Gleichzeitig erkenne ich diesen Widerspruch in Ihren Formulierungen nicht. Beide Seiten, die Sie darstellen, laufen doch auf dasselbe hinaus: Gott übersteigt den menschlichen Verstand und kann entsprechend nur anders „begriffen“ werden. Wo liegt also Ihr Konflikt? Ihr Hin- und Hergerissen-Sein? Ist es, dass Sie befürchten, zu naiv an den Glauben heranzugehen? In dem Sinne, dass wer wie ein Kind glaubt auch glauben muss, dass alles, was die Bibel schreibt, genauso geschehen ist?
Wenn das Ihre Befürchtung ist, kann ich Sie beruhigen. In der Bibelstelle, in der Jesus die Kinder als Vorbilder darstellt, geht es nicht um ihren mangelnden Scharfsinn oder ihren Wunderglauben. Schauen wir einmal genau hin: Als Leute Kinder zu Jesus bringen, wollen seine Jünger die Leute daran hindern. Jesus ärgert sich darüber und sagt dann (Markus 10,14-15): „Lasst doch die Kinder zu mir kommen, hindert sie nicht daran! Denn für Menschen wie sie ist das Reich Gottes da. Amen, das sage ich euch: Wer sich das Reich Gottes nicht wie ein Kind schenken lässt, wird nie hineinkommen.“ (Übersetzung der Basisbibel) Es geht also beim „Wie-ein-Kind-Sein“ um eine bestimmte Haltung, sich etwas schenken zu lassen. Kinder verdienen sich nicht, was sie bekommen. Sie wissen, was sie wollen und was ihnen guttut, und sie freuen sich, wenn sie es bekommen.

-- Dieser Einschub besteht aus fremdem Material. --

(** One step of [_.merge]: the value [object[key]] ends up with, from what
    it holds now ([None]: the key is missing) and the source value.
    A plain-object source is merged recursively into a plain-object
    destination (into a fresh object otherwise); an array source is merged
    index by index into an array destination (into the characters of a
    string destination, into a fresh array otherwise); an [undefined]
    source is skipped; any other source value is assigned. *)
Fixpoint mergeValue (cur : option value) (srcValue : value) {struct srcValue}
  : option value :=
  match srcValue with
  | VUndefined => cur
  | VObj sprops =>
      Some (VObj
        ((fix each (ps : list (string * value)) (object : obj) {struct ps} : obj :=
            match ps with
            | [] => object
            | (key, sv) :: ps' =>
                each ps' (match mergeValue (get object key) sv with
                          | Some r => set object key r
                          | None => object
                          end)
            end) sprops (match cur with Some (VObj o) => o | _ => [] end)))
  | VArr sitems =>
      Some (VArr
        ((fix each (ss : list value) (ds : list value) {struct ss} : list value :=
            match ss with
            | [] => ds
            | sv :: ss' =>
                match ds with
                | [] =>
                    match mergeValue None sv with
                    | Some r => r
                    | None => VUndefined
                    end :: each ss' []
                | d :: ds' =>
                    match mergeValue (Some d) sv with
                    | Some r => r
                    | None => d
                    end :: each ss' ds'
                end
            end) sitems (match cur with
                         | Some (VArr a) => a
                         | Some (VStr s) => chars s
                         | _ => []
                         end)))
  | _ => Some srcValue
  end.

(** A source value that [_.merge] assigns as it is. *)
Definition assigned (v : value) : bool :=
  match v with VUndefined | VArr _ | VObj _ => false | _ => true end.

(** A destination an array source is merged into index by index. *)
Definition arrayLike (cur : option value) : bool :=
  match cur with Some (VArr _) | Some (VStr _) => true | _ => false end.

(** The effect of one source property on the destination object. *)
Definition mergeProp (object : obj) (kv : string * value) : obj :=
  match mergeValue (get object (fst kv)) (snd kv) with
  | Some r => set object (fst kv) r
  | None => object
  end.

(** [_.merge(object, source)] on plain objects. *)
Definition merge (object source : obj) : obj := foldl mergeProp object source.

(** The index-wise merge of an array source into an array destination. *)
Fixpoint mergeItems (ds ss : list value) : list value :=
  match ss with
  | [] => ds
  | sv :: ss' =>
      match ds with
      | [] => match mergeValue None sv with Some r => r | None => VUndefined end
              :: mergeItems [] ss'
      | d :: ds' => match mergeValue (Some d) sv with Some r => r | None => d end
                    :: mergeItems ds' ss'
      end
  end.

(** Membership of a value in an array. *)
Definition includes (items : list value) (v : value) : bool :=
  existsb (value_eqb v) items.

(** Duplicates removed, first occurrences kept. *)
Fixpoint uniq (items : list value) : list value :=
  match items with
  | [] => []
  | v :: rest => v :: List.filter (fun w => negb (value_eqb v w)) (uniq rest)
  end.

(** [_.intersection(a, b)]: the unique values of [a] that are in [b];
    an argument that is not an array counts as empty. *)
Definition intersection (a b : value) : list value :=
  match a, b with
  | VArr xs, VArr ys => uniq (List.filter (includes ys) xs)
  | _, _ => []
  end.

(** [_.map(collection, iteratee, thisArg)] on an array: the iteratee is
    called with the element, its index and the collection.  With
    [thisArgSupport] (lodash 3.x) [this] is bound to [thisArg]; without it
    (lodash 4.x) the third argument is ignored and the call is a plain
    one, as it is for [undefined] as [thisArg]. *)
Definition map (thisArgSupport : bool) (collection : list value)
  (iteratee : jsfunction) (thisArg : value) : option (list value) :=
  all (List.map
         (fun ix => call iteratee (if thisArgSupport then thisArg else VUndefined)
                         [snd ix; VNum (Z.of_nat (fst ix)); VArr collection])
         (combine (seq 0 (length collection)) collection)).

End Lodash.

(** ** Node's util.format *)

Module NodeUtil.

(** [util.format(template, ...args)] for string arguments: every [%s] takes
    the next argument; a [%s] with no argument left stays as it is.  The
    templates of the plugin hold no other placeholder and as many [%s] as
    they are given arguments. *)
Fixpoint format (template : string) (args : list string) : string :=
  match template with
  | EmptyString => EmptyString
  | String "%" (String "s" rest) =>
      match args with
      | a :: args' => a ++ format rest args'
      | [] => String "%" (String "s" (format rest []))
      end
  | String c rest => String c (format rest args)
  end.

End NodeUtil.

(** ** Failures and the state-and-failure monad

    A thrown error or a rejected promise is [inl]; the state that was
    reached when it happened is kept. *)

Inductive exn : Type :=
| ValidationError            (* joi, or a column constraint checked by the ORM *)
| ConfigError (message : string)   (* [new Error(...)] thrown by the plugin *)
| DefineError (field : string)     (* [sequelize.define] refusing an
                                      attribute that has no type *)
| TypeError                  (* a property read on [null] *)
| PersistenceError (message : string).   (* raised by the database *)

Definition M (S A : Type) : Type := S -> (exn + A) * S.

Definition ret {S A : Type} (a : A) : M S A := fun s => (inr a, s).

Definition throw {S A : Type} (e : exn) : M S A := fun s => (inl e, s).

(** [p.then(f)]: [f] runs only when [p] resolved. *)
Definition then_ {S A B : Type} (p : M S A) (f : A -> M S B) : M S B :=
  fun s =>
    match p s with
    | (inr a, s') => f a s'
    | (inl e, s') => (inl e, s')
    end.

Notation "p >>= f" := (then_ p f) (at level 50, left associativity).

(** ** joi *)

Module Joi.
Import Js.

(** A rule checks one value and yields the validated (typed) result. *)
Definition rule (A : Type) : Type := value -> exn + A.

(** [joi.string()]: a string, and not the empty one. *)
Definition string_ : rule string :=
  fun v =>
    match v with
    | VStr s => if String.eqb s "" then inl ValidationError else inr s
    | _ => inl ValidationError
    end.

(** Every item of an array against one rule, first failure wins. *)
Fixpoint items {A : Type} (item : rule A) (vs : list value) : exn + list A :=
  match vs with
  | [] => inr []
  | v :: vs' =>
      match item v with
      | inl e => inl e
      | inr a =>
          match items item vs' with
          | inl e => inl e
          | inr l => inr (a :: l)
          end
      end
  end.

Section Array.
(** joi hands a string value to [JSON.parse] and takes the result when it
    is an array; the parser is a parameter of the embedding. *)
Variable JSON_parse : string -> option value.

Definition coerce (v : value) : value :=
  match v with
  | VStr s =>
      match JSON_parse s with
      | Some (VArr l) => VArr l
      | _ => v
      end
  | _ => v
  end.

(** [joi.array().items(item)], with [.single()] when [single] is set:
    a value that is not an array is then checked as the one-item array
    holding it. *)
Definition array {A : Type} (item : rule A) (single : bool) : rule (list A) :=
  fun v =>
    match coerce v with
    | VArr l => items item l
    | w => if single then items item [w] else inl ValidationError
    end.
End Array.

(** [schema.default(d)] on a key of an object: a missing or [undefined]
    value takes the default, unchecked. *)
Definition default_ {A : Type} (d : A) (r : rule A) (v : option value) : exn + A :=
  match v with
  | None | Some VUndefined => inr d
  | Some w => r w
  end.

End Joi.

(** ** The ORM's models *)

Module Sequelize.
Import Js.

(** A defined model, as the plugin reads it: its name, its table and its
    attribute definitions (each one an object, as Sequelize keeps them). *)
Record model : Type := {
  name : string;
  tableName : string;
  attributes : list (string * obj)
}.

(** What [sequelize.define(modelName, attrs, modelOpts)] is given. *)
Record definition : Type := {
  def_name : string;
  def_attrs : obj;
  def_tableName : string;
  def_timestamps : bool;
  def_indexes : list (list string)
}.

(** What [belongsTo] is given. *)
Record association : Type := {
  as_ : string;
  foreignKey : string;
  onDelete : string;
  target : string
}.

(** The models defined, associations made and update hooks registered
    so far: the schema-level state of the connection. *)
Record registry : Type := {
  defined : list definition;
  associations : list (string * association);
  afterUpdateHooks : list (string * string)
}.

(** [sequelize.define] of a definition whose attributes all have a type:
    the definition is recorded and handed back.  On an attribute without
    a type the library throws; its one caller, [createHistoryModel], tests
    the one attribute that can lack a type before it calls. *)
Definition define (d : definition) : M registry definition :=
  fun r =>
    (inr d, {| defined := (defined r ++ [d])%list;
               associations := associations r;
               afterUpdateHooks := afterUpdateHooks r |}).

(** [h.belongsTo(target, opts)] *)
Definition belongsTo (h : definition) (a : association) : M registry unit :=
  fun r =>
    (inr tt, {| defined := defined r;
                associations := (associations r ++ [(def_name h, a)])%list;
                afterUpdateHooks := afterUpdateHooks r |}).

(** [source.afterUpdate(hook)]: the hook of history model [h] is registered
    on [source]. *)
Definition registerAfterUpdate (source : model) (h : definition) : M registry unit :=
  fun r =>
    (inr tt, {| defined := defined r;
                associations := associations r;
                afterUpdateHooks := (afterUpdateHooks r ++ [(name source, def_name h)])%list |}).

(** A model instance inside an [afterUpdate] hook: the current values, the
    values before the update and the keys whose value the update changed. *)
Record instance : Type := {
  dataValues : obj;
  _previousDataValues : obj;
  changedKeys : list string
}.

(** [instance.changed()]: the changed keys, or [false] when there is none. *)
Definition changed (i : instance) : value :=
  match changedKeys i with
  | [] => VBool false
  | ks => VArr (List.map VStr ks)
  end.

(** What the plugin sends to the database at sync time. *)
Inductive call : Type :=
| BaseSync (table : string)        (* [Model.prototype.sync] *)
| Query (sql : string).            (* [sequelize.query(sql)] *)

End Sequelize.

(** ** The database behind the history table *)

Module Database.
Import Js.

(** The rows of one table, oldest first. *)
Definition table : Type := list obj.

(** The largest value of an [INTEGER] column. *)
Definition INT_MAX : Z := 2147483647.

(** [undefined] and [null] are both stored as SQL [NULL]. *)
Definition nullish (v : value) : bool :=
  match v with VUndefined | VNull => true | _ => false end.

(** SQL [a = b]: never true when a side is [NULL]. *)
Definition sql_eq (a b : value) : bool :=
  negb (nullish a) && negb (nullish b) && value_eqb a b.

(** [SELECT _revision FROM t WHERE "_sourceId" = sid], [NULL]s left out
    as [max] leaves them out. *)
Definition revisions (t : table) (sid : value) : list Z :=
  flat_map (fun row =>
              if sql_eq (prop row "_sourceId") sid
              then match prop row "_revision" with VNum n => [n] | _ => [] end
              else []) t.

(** SQL [max]: [NULL] over no rows. *)
Definition sql_max (l : list Z) : option Z :=
  match l with
  | [] => None
  | x :: l' => Some (fold_left Z.max l' x)
  end.

(** SQL [coalesce(x, d)] *)
Definition coalesce (x : option Z) (d : Z) : Z :=
  match x with Some v => v | None => d end.

(** [SELECT coalesce(max(_revision), 0) FROM t WHERE "_sourceId" = sid] *)
Definition max_revision (t : table) (sid : value) : Z :=
  coalesce (sql_max (revisions t sid)) 0.

(** The value the trigger function computes:
    [(SELECT coalesce(max(_revision), 0) FROM t WHERE "_sourceId" = NEW."_sourceId") + 1] *)
Definition next_revision (t : table) (NEW : obj) : Z :=
  max_revision t (prop NEW "_sourceId") + 1.

(** The trigger function [insert_<table>()] of line 100:
    [NEW._revision := ... + 1; RETURN NEW;], with the overflow error of
    [INTEGER] addition. *)
Definition insert_fn (t : table) (NEW : obj) : exn + obj :=
  let r := next_revision t NEW in
  if r <=? INT_MAX
  then inr (set NEW "_revision" (VNum r))
  else inl (PersistenceError "integer out of range").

Das ist die Haltung, die Jesus fordert: Sei offen für Gott und dafür, was dir der Glauben Gutes tut.
Glauben bedeutet zu vertrauen. Das fällt Kindern vielleicht leichter als Erwachsenen, weil sie noch nicht so häufig enttäuscht wurden, aber es ist der richtige Weg. Wie Sie sagen: Der Verstand fasst Gott nicht. Es braucht das Vertrauen, sonst kommen wir nie in das „Reich“ Gottes.
Zu Ihrer zweiten Frage: Die Wahrheit zu sagen, nicht zu lügen – das ist eines der zehn Gebote (2.Mose 20,16). Es ist also ein sehr wichtiges Gebot. Allerdings macht Jesus immer wieder deutlich, dass es Situationen gibt, in denen ein Gebot ein anderes sozusagen aussticht. In Matthäus 12 geht es zum Beispiel um das Gebot, den Sabbat zu heiligen (auch eines der zehn Gebote). Dort sagt Jesus: „Wer ist unter euch, der sein einziges Schaf, wenn es am Sabbat in eine Grube fällt, nicht ergreift und es heraufhebt?“ Mit anderen Worten: das Gebot, Leben zu retten ist wichtiger als das, den Sabbat zu heiligen und nicht zu arbeiten. Genauso gut kann es Situationen geben, in denen es richtig ist zu lügen. Aber natürlich muss dann der Grund für die Lüge die Erfüllung eines noch wichtigeren Gebotes sein.
Herzliche Grüße! Ich hoffe, ich konnte ein wenig helfen.